Most teams I work with have the same problem: they’ve instrumented their services with OpenTelemetry, they have traces flowing into their backend, and yet — when something breaks in production — the traces don’t actually help them find the problem.
This isn’t an OpenTelemetry problem. It’s a design problem.
The Instrumentation Trap
When engineers first discover OpenTelemetry, the reaction is almost always the same: instrument everything. Add spans to every function, every database call, every HTTP request. More data means more visibility, right?
Not quite.
The problem with instrumenting everything is that you end up with a trace that looks like a call stack — hundreds of spans, nested five levels deep, each one named after a function or a class method. It’s technically a trace, but it’s not useful observability data.
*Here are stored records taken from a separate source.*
(* ===== verification/ConnectorMeta.v ===== *)
(** * The metadata of a step, and the completion of transfers

    [build_connector_meta] and [update_connector_output] keep the invariant of the
    offloading connector. *)

From S2P Require Import Prelude Blocks Request Scheduler OffloadPolicy Offload Transfers Connector ConnectorLaws ConnectorWorld ConnectorInv ConnectorWorker ConnectorSched ConnectorAdmit ConnectorStore.
#[local] Open Scope Z_scope.

Section meta.
Context `{PyRuntime} (group : bytes → list bytes) (gbs f : Z) (Hg : 0 < gbs) (Hf : 0 < f).
Context {M : Type} `{!OffloadingManager M} `{!OffloadingManagerLaws M}.
Implicit Types (c : OffloadingConnectorScheduler M).
Context (os : gmap string Request) (w : OffloadingConnectorWorker) (sq lq : list Transfer) (m : Memories).
Abbreviation sched := (sched_inv group gbs f).

(** The state of the scheduler side under a given state of the worker. *)
Definition side_inv (X : holding) c (pend lds : list (string * TransferSpec)) : Prop := ∃ D S own held,
  sched c os D S own held ∧ keys_inv c w pend lds ∧ data_inv group f D S X own held os (to_be_computed f c os) pend lds w sq lq m.
(** X7.  The session name the registry keeps is the target up to its first
    ':' or '.': it is a prefix of the target, holds neither separator, and
    normalizing it again changes nothing. *)
Theorem normalized_name_is_separator_free (name : string) :
  startsWith name (normalizeSessionName name) = true
  ∧ all_chars (λ c, negb (Ascii.eqb c ":" || Ascii.eqb c "."))
              (normalizeSessionName name) = true
  ∧ normalizeSessionName (normalizeSessionName name) = normalizeSessionName name.
Proof.
  rewrite !normalize_truncate.
  assert (Hfree : ∀ s, all_chars (λ c, negb (Ascii.eqb c ":" || Ascii.eqb c "."))
                                 (truncate_at_separator s) = true).
  { induction s as [|c s IH]; [reflexivity |]. cbn [truncate_at_separator].
    destruct (Ascii.eqb c ":" || Ascii.eqb c ".") eqn:E; [reflexivity |].
    cbn [all_chars]. rewrite E, IH. reflexivity. }
  assert (Hid : ∀ s, all_chars (λ c, negb (Ascii.eqb c ":" || Ascii.eqb c ".")) s = true
                     → truncate_at_separator s = s).
  { induction s as [|c s IH]; [reflexivity |]. cbn [all_chars truncate_at_separator].
    intros H. apply andb_true_iff in H as [Hc Hs]. apply negb_true_iff in Hc.
    rewrite Hc, IH by exact Hs. reflexivity. }
  split; [| split].
  - unfold startsWith. induction name as [|c name IH]; [reflexivity |].
    cbn [truncate_at_separator].
    destruct (Ascii.eqb c ":" || Ascii.eqb c "."); [reflexivity |].
    cbn [String.prefix]. destruct (ascii_dec c c); [exact IH | contradiction].
  - apply Hfree.
  - apply Hid, Hfree.
Qed.

Section RegistryFacts.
// What most people do: instrument the implementation
tracer.spanBuilder("UserService._loadUserFromCache").startSpan().use {
user = cache.get(userId)
}
tracer.spanBuilder("UserService._queryDatabase").startSpan().use {
user = db.query("SELECT * FROM users WHERE id = ?", userId)
}
This gives you timing data for your internal functions. That’s rarely what you need when debugging a production incident.
What Spans Should Tell You
A well-designed span should answer a business question, not describe an implementation detail. The key shift is moving from “what is the code doing?” to “what is the system doing?”
Compare these two approaches:
| Bad span name | Good span name |
|---|---|
UserService._loadFromDb | user.fetch |
CacheManager.get | cache.lookup{resource=user} |
HttpClient.execute | GET /api/users/{id} |
JSONSerializer.serialize | (not worth a span) |
The good names describe what happened in terms your team can understand during an incident, not how the code works internally.
The Three Questions Every Span Should Answer
Before adding a span, ask yourself:
- Would this span help me during an incident? If you can’t imagine a scenario where you’d be grateful this span existed at 3am, don’t add it.
- Does this span represent a meaningful unit of work? Spans should map to something a non-engineer could understand — “fetch user”, “send email”, “process payment” — not “call method”.
- Does this span have useful attributes? A span without context is almost useless. If you’re adding a
user.fetchspan, make sure it carriesuser.id,db.name, and whether it was a cache hit.
Attributes Are More Important Than Spans
Here’s the thing most teams get wrong: the value of a trace isn’t the spans themselves — it’s the attributes attached to those spans.
tracer.spanBuilder("user.fetch").startSpan().use { span ->
span.setAttribute("user.id", userId)
span.setAttribute("db.name", "users_primary")
span.setAttribute("cache.hit", false)
val user = db.fetchUser(userId)
span.setAttribute("user.tier", user.subscriptionTier)
span.setAttribute("user.region", user.region)
user
}
Now when you’re debugging a latency spike, you can filter by user.region = "eu-west" or user.tier = "free" and immediately narrow down whether the issue affects all users or a specific segment.
A Practical Heuristic
When reviewing instrumentation, I use this rule: one span per I/O boundary, plus spans for significant business operations.
- Every external HTTP call: one span
- Every database query (not each query in a loop): one span per logical operation
- Every cache operation (check + set): one span
- Payment processing, order creation, email sending: one span each
- Internal method calls, JSON serialization, string manipulation: no spans
This keeps your traces readable and your trace storage costs manageable.
A well-structured Kotlin service might look like this:
class OrderService(private val tracer: Tracer) {
fun processOrder(orderId: String, userId: String): Order {
// ONE span for the business operation
return tracer.spanBuilder("order.process")
.startSpan()
.use { span ->
span.setAttribute("order.id", orderId)
span.setAttribute("user.id", userId)
// Internal methods — no extra spans needed
val order = fetchOrder(orderId)
validateOrder(order)
// ONE span per external I/O boundary
val payment = chargePayment(order) // has its own span inside
notifyWarehouse(order) // has its own span inside
span.setAttribute("order.amount", order.totalAmount)
span.setAttribute("payment.id", payment.id)
order
}
}
private fun chargePayment(order: Order): Payment {
return tracer.spanBuilder("payment.charge")
.setSpanKind(SpanKind.CLIENT)
.startSpan()
.use { span ->
span.setAttribute("payment.provider", "stripe")
span.setAttribute("payment.amount", order.totalAmount)
paymentGateway.charge(order)
}
}
}
Conclusion
Effective observability isn’t about collecting more data — it’s about collecting the right data. Start by defining what questions you need to answer during incidents, then design your instrumentation to answer those questions.
If you can look at a trace during a production incident and immediately understand what the system was doing, which external calls were slow, and what user context was involved — your instrumentation is good. If you’re staring at a wall of nested function names, start over.